John Baldessari was born in 1931 in National City, California and died in 2020 in Los Angeles, California.
Initially trained as a painter, Baldessari began experimenting with text and photography and incorporating them into his work in the mid-1960s, evolving his practice through the 1970s into printmaking, film, books, sculpture and installation. He developed a body of work that demonstrated and disclosed the narrative potential of images and their associative power with text and language. Considered one of the founders of conceptual art, Baldessari was a hugely innovative force in contemporary art. His use of appropriation, erasure, alteration, and montage to disrupt a narrative or to construct an entirely new meaning out of recombined fragments has been utilized in disparate ways in different bodies of works spanning his career.

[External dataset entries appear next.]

Lemma connect_version now st u st' : connect now st = Ok u st' ->
  exists s, meta_lookup "schema_version" (meta st') = Some s /\ py_int s = Some 1.
Proof.
  unfold connect, init_schema, get_schema_version.
  destruct (meta_lookup "schema_version" (meta st)) as [v|] eqn:El.
  - destruct (py_int v) as [n|] eqn:Ei; [|discriminate].
    destruct (n =? 0) eqn:E0.
    + intros H. injection H as _ <-. exists "1".
      rewrite set_meta_other by discriminate. rewrite z_str_one, set_meta_same. auto.
    + destruct (negb (n =? SCHEMA_VERSION)) eqn:E1.
      * intros H. injection H as _ <-. exists "1". unfold migrate_schema.
        rewrite set_meta_other by discriminate. rewrite z_str_one, set_meta_same. auto.
      * intros H. injection H as _ <-. exists v. split; [exact El|].
        apply negb_false_iff, Z.eqb_eq in E1. rewrite Ei, E1. reflexivity.
  - intros H. injection H as _ <-. exists "1".
    rewrite set_meta_other by discriminate. rewrite z_str_one, set_meta_same. auto.
Qed.

Lemma connect_current now st s :
  meta_lookup "schema_version" (meta st) = Some s -> py_int s = Some 1 -> connect now st = Ok tt st.
Proof. intros H1 H2. unfold connect, init_schema, get_schema_version. rewrite H1, H2. reflexivity. Qed.

Lemma update_index_stats_version a b now st :
  meta_lookup "schema_version" (meta (update_index_stats a b now st)) =
  meta_lookup "schema_version" (meta st).
Proof. unfold update_index_stats. rewrite !set_meta_other by discriminate. reflexivity. Qed.

Section SameTables.
Variables st1 st2 : Store.
Hypothesis Hf : files st1 = files st2.
Hypothesis Hs : symbols st1 = symbols st2.
Hypothesis He : edges st1 = edges st2.

Lemma get_symbol_tables x : get_symbol x st1 = get_symbol x st2.
Proof. unfold get_symbol, find_symbol, get_file_by_id. rewrite Hf, Hs. reflexivity. Qed.

Lemma incoming_tables c : get_incoming_edges c st1 = get_incoming_edges c st2.
Proof. unfold get_incoming_edges, find_symbol. rewrite He, Hs. reflexivity. Qed.

Lemma outgoing_tables c : get_outgoing_edges c st1 = get_outgoing_edges c st2.
Proof. unfold get_outgoing_edges, find_symbol. rewrite He, Hs. reflexivity. Qed.

Lemma scan_edges_tables oe start m es : forall cd cc res added,
  scan_edges oe st1 start m es cd cc res added = scan_edges oe st2 start m es cd cc res added.
Proof.
  induction es as [|[e s] r IH]; intros cd cc res added; cbn [scan_edges]; [reflexivity|].
  rewrite get_symbol_tables.
  destruct (oe e =? start); [apply IH|]. destruct (in_results (oe e) res); [apply IH|].
  destruct (extract_confidence e) as [c|]; [|reflexivity].
  destruct (Qlt_bool (cc * c) m); [apply IH|].
  destruct (get_symbol (oe e) st2) as [[sy p]|]; apply IH.
Qed.

Lemma bfs_tables ne oe start d m (Hne : forall c, ne c st1 = ne c st2) fuel : forall queue res,
  bfs ne oe st1 start d m fuel queue res = bfs ne oe st2 start d m fuel queue res.
Proof.
  induction fuel as [|fuel IH]; intros queue res; cbn [bfs]; [reflexivity|].
  destruct queue as [|[[cid cd] cc] q]; [reflexivity|].
  rewrite Hne, scan_edges_tables.
  destruct (d <=? cd); [apply IH|].
  destruct (scan_edges oe st2 start m (ne cid st2) cd cc res []) as [[r a]|]; [apply IH|reflexivity].
Qed.

Lemma resolve_symbol_tables n : resolve_symbol n st1 = resolve_symbol n st2.
Proof. unfold resolve_symbol. rewrite Hs. reflexivity. Qed.

Lemma callers_callees_tables t d m :
  Graph.callers st1 t d m = Graph.callers st2 t d m /\ Graph.callees st1 t d m = Graph.callees st2 t d m.
Proof.
  unfold Graph.callers, Graph.callees, traverse.
  destruct t as [id|n];
    [|rewrite resolve_symbol_tables; destruct (resolve_symbol n st2) as [id|]; [|split; reflexivity]].
  all: rewrite He.
  all: rewrite !(bfs_tables _ _ _ _ _ incoming_tables), !(bfs_tables _ _ _ _ _ outgoing_tables).
  all: split; reflexivity.
Qed.
End SameTables.

(** Claim C3 (corrected): when every listed file is readable and the
    paths are distinct, a second [index] over the same files counts every
    file unchanged (none new, changed or deleted) and leaves the files,
    symbols, edges and callsites tables as the first run left them, so
    [callers] and [callees] answer every query as after the first run. *)
Theorem reindex_is_noop sha256 now now' force files0 st0 stats1 st1 :
  NoDup (map fi_path files0) ->
  (forall fi, In fi files0 -> fi_content fi <> None) ->
  index sha256 now force files0 st0 = Some (stats1, st1) ->
  exists stats2 st2, index sha256 now' false files0 st1 = Some (stats2, st2) /\
    files_unchanged stats2 = files_scanned stats2 /\ files_new stats2 = 0 /\
    files_changed stats2 = 0 /\ files_deleted stats2 = 0 /\
    files st2 = files st1 /\ symbols st2 = symbols st1 /\ edges st2 = edges st1 /\
    callsites st2 = callsites st1 /\
    (forall t d m, Graph.callers st2 t d m = Graph.callers st1 t d m /\
                   Graph.callees st2 t d m = Graph.callees st1 t d m).
Proof.
  intros Hnd Hrd H. unfold index in H.
  destruct (connect now st0) as [u sc|err] eqn:Ec; [|discriminate].
  destruct (connect_version _ _ _ _ Ec) as [v [Hv Hpv]].
  unfold run in H.
  destruct (remove_stale (map fi_path files0) (get_all_files sc) sc
              (set_scanned (Z.of_nat (List.length files0)) stats0)) as [sa sta] eqn:Er.
  destruct (process sha256 now force files0 sa sta) as [[sb stb]|] eqn:Ep; [|discriminate].
  injection H as <- <-.
  destruct (remove_stale_rows _ _ _ _ _ _ Er) as [Hra Hma].
  destruct (process_first_run _ _ _ _ _ _ _ _ Hnd Hrd Ep) as [Hsy [_ [Hrb Hmb]]].
  set (st1 := update_index_stats (Z.of_nat (List.length (files sb)))
                (Z.of_nat (List.length (symbols sb))) now sb).
  assert (Hpaths : forall r, In r (files st1) -> In (f_path r) (map fi_path files0)).
  { intros r Hin. destruct (Hrb r Hin) as [Hin'|Hin']; [|exact Hin'].
    destruct (Hra r Hin') as [H1 H2]. apply H2. exact H1. }
  assert (Hsy1 : forall fi, In fi files0 -> synced sha256 fi st1).
  { intros fi Hin. exact (Hsy fi Hin). }
  assert (Hc1 : connect now' st1 = Ok tt st1).
  { apply (connect_current _ _ v); [|exact Hpv].
    unfold st1. rewrite update_index_stats_version, Hmb, Hma. exact Hv. }
  destruct (process_unchanged sha256 now' files0 st1 (set_scanned (Z.of_nat (List.length files0)) stats0) Hsy1)
    as [stats2 [Hp2 [H1 [H2 [H3 [H4 H5]]]]]].
  exists stats2. eexists. split.
  - unfold index. rewrite Hc1. unfold run.
    rewrite (remove_stale_noop _ _ _ _ Hpaths), Hp2. reflexivity.
  - simpl in H1, H2, H3, H4, H5.
    split; [lia|]. split; [lia|]. split; [lia|]. split; [lia|].
    split; [reflexivity|]. split; [reflexivity|]. split; [reflexivity|]. split; [reflexivity|].
    intros t d m. apply callers_callees_tables; reflexivity.
Qed.

(** Claim C3, witness: indexing [m.py] twice. *)
Lemma reindex_is_noop_witness :
  NoDup (map fi_path [m_py]) /\ (forall fi, In fi [m_py] -> fi_content fi <> None) /\
  exists stats1 st1,
    index m_py_sha256 1700000000 false [m_py] empty_store = Some (stats1, st1) /\
    exists stats2 st2, index m_py_sha256 1700000001 false [m_py] st1 = Some (stats2, st2) /\
      files_unchanged stats2 = files_scanned stats2 /\ files_new stats2 = 0 /\
      files_changed stats2 = 0 /\ files_deleted stats2 = 0 /\
      files st2 = files st1 /\ symbols st2 = symbols st1 /\ edges st2 = edges st1 /\
      callsites st2 = callsites st1 /\
      (forall t d m, Graph.callers st2 t d m = Graph.callers st1 t d m /\
                     Graph.callees st2 t d m = Graph.callees st1 t d m).
Proof.
  assert (Hnd : NoDup (map fi_path [m_py])) by (constructor; [simpl; tauto|constructor]).
  assert (Hrd : forall fi, In fi [m_py] -> fi_content fi <> None)
    by (intros fi [<-|[]]; discriminate).
  split; [exact Hnd|]. split; [exact Hrd|].
  do 2 eexists. split; [vm_compute; reflexivity|].
  eapply (reindex_is_noop m_py_sha256 1700000000 1700000001 false [m_py] empty_store); [exact Hnd|exact Hrd|].
  vm_compute. reflexivity.
Defined.
(** Claim C3, counterexample: a listed file that cannot be read is
    counted as new (and as an error) again by the second run. *)
Lemma reindex_locked_file_counterexample :
  exists stats1 st1 stats2 st2,
    index m_py_sha256 1700000000 false [locked_py] empty_store = Some (stats1, st1) /\
    index m_py_sha256 1700000000 false [locked_py] st1 = Some (stats2, st2) /\
    files_scanned stats2 = 1 /\ files_new stats2 = 1 /\ files_unchanged stats2 = 0 /\ files_error stats2 = 1.
Proof.
  do 4 eexists. split; [vm_compute; reflexivity|]. split; [vm_compute; reflexivity|].
  vm_compute. auto.
Qed.

End Proofs.

(** * Properties of the rest of the code *)

Module ExTokens.
Import PyStr Tokens ExtraDefs.
Local Open Scope Z_scope.

Lemma append_assoc_str (a b c : string) : (a ++ b ++ c) = ((a ++ b) ++ c).
Proof. induction a as [|x a IH]; simpl; [reflexivity|]. rewrite IH. reflexivity. Qed.

Lemma length_append_str (a b : string) : String.length (a ++ b) = (String.length a + String.length b)%nat.
Proof. induction a as [|x a IH]; simpl; [reflexivity|]. rewrite IH. reflexivity. Qed.

Lemma len_nonneg s : 0 <= len s.
Proof. unfold len. lia. Qed.

Lemma substring_prefix s : forall n, exists r, s = substring 0 n s ++ r /\
  (String.length (substring 0 n s) <= n)%nat /\ (String.length (substring 0 n s) <= String.length s)%nat.
Proof.
  induction s as [|c s IH]; intros n.
  - exists "". destruct n; simpl; split; [reflexivity|lia|reflexivity|lia].
  - destruct n as [|n]; simpl.
    + exists (String c s). simpl. split; [reflexivity|lia].
    + destruct (IH n) as [r [Hr [H1 H2]]]. exists r. simpl. split; [rewrite <- Hr; reflexivity|lia].
Qed.

Lemma slice_to_prefix s k : exists r, s = slice_to s k ++ r /\ len (slice_to s k) <= len s.
Proof.
  unfold slice_to. destruct (0 <=? k).
  - destruct (substring_prefix s (Z.to_nat k)) as [r [H1 [_ H2]]]. exists r. split; [exact H1|unfold len in *; lia].
  - destruct (substring_prefix s (Z.to_nat (len s + k))) as [r [H1 [_ H2]]]. exists r. split; [exact H1|unfold len in *; lia].
Qed.

Lemma slice_to_len s k : 0 <= k -> len (slice_to s k) <= k.
Proof.
  intros Hk. unfold slice_to. apply Z.leb_le in Hk. rewrite Hk. apply Z.leb_le in Hk.
  destruct (substring_prefix s (Z.to_nat k)) as [r [_ [H1 _]]]. unfold len. lia.
Qed.

Lemma prefix_trans (a b c ra rb : string) : b = a ++ ra -> c = b ++ rb -> c = a ++ (ra ++ rb).
Proof. intros -> ->. apply eq_sym, append_assoc_str. Qed.

Lemma target_chars_nonneg b ic : 0 <= b -> 0 <= target_chars b ic.
Proof. intros Hb. unfold target_chars. destruct ic; [lia|]. apply Z.quot_pos; lia. Qed.

(** Property X1: estimate_tokens is 0 exactly on the empty text, in both prose
    and code mode, and is never negative; the code-mode estimate is never
    smaller than the prose estimate. *)
Theorem estimate_tokens_bounds text :
  (estimate_tokens text false = 0 <-> text = "") /\ (estimate_tokens text true = 0 <-> text = "") /\
  0 <= estimate_tokens text false <= estimate_tokens text true.
Proof.
  unfold estimate_tokens. destruct (String.eqb text "") eqn:E.
  - apply String.eqb_eq in E. subst. split; [tauto|split; [tauto|lia]].
  - apply String.eqb_neq in E. pose proof (len_nonneg text) as HL.
    assert (Hq : 2 * len text / 7 <= len text / 3).
    { apply Z.div_le_lower_bound; [lia|].
      pose proof (Z.mul_div_le (2 * len text) 7 ltac:(lia)). lia. }
    split; [split; [lia|congruence]|]. split; [split; [lia|congruence]|]. lia.
Qed.

(** Property X2: Appending text never lowers the token estimate:
    estimate_tokens(a) <= estimate_tokens(a + b) in either mode. *)
Theorem estimate_tokens_append_mono a b ic :
  estimate_tokens a ic <= estimate_tokens (a ++ b) ic.
Proof.
  unfold estimate_tokens. pose proof (len_nonneg a). pose proof (len_nonneg b).
  assert (Hl : len (a ++ b) = len a + len b) by (unfold len; rewrite length_append_str; lia).
  destruct (String.eqb a "") eqn:Ea; [destruct (String.eqb (a ++ b) ""); destruct ic; lia|].
  destruct (String.eqb (a ++ b) "") eqn:Eab.
  - apply String.eqb_eq in Eab. destruct a; [discriminate|discriminate].
  - rewrite Hl. destruct ic.
    + assert (len a / 3 <= (len a + len b) / 3) by (apply Z.div_le_mono; lia). lia.
    + assert (2 * len a / 7 <= 2 * (len a + len b) / 7) by (apply Z.div_le_mono; lia). lia.
Qed.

Recent solo exhibitions have been shown at the Museo Jumex, Mexico City (2018); Städel Museum, Frankfurt (2015); Garage Center for Contemporary Culture, Moscow (2013); and the Stedelijk Van Abbemuseum, Eindhoven (2012). Baldessari’s work was the subject of the major retrospective, Pure Beauty, which retraced his career from 1962–2010. Organized by Tate Modern, London, the exhibition travelled to MACBA, Barcelona; LACMA, Los Angeles; and the Metropolitan Museum of Art, New York from 2010-2011. His work was included in the 47th Venice Biennale (1997); 50th Venice Biennale (2003); and 53rd Venice Biennale where he won the Golden Lion Award for Lifetime Achievement (2009); the Carnegie International (1985–1986); the Whitney Biennial (1983); as well as Documenta V (1972); and Documenta VII (1982). Baldessari was the recipient of many prestigious awards, including the 2015 School of the Museum of Fine Arts Boston Medal Award and the 2012 Kaiserring Award by the city of Goslar, Germany.
Photo: Heidi Slimane.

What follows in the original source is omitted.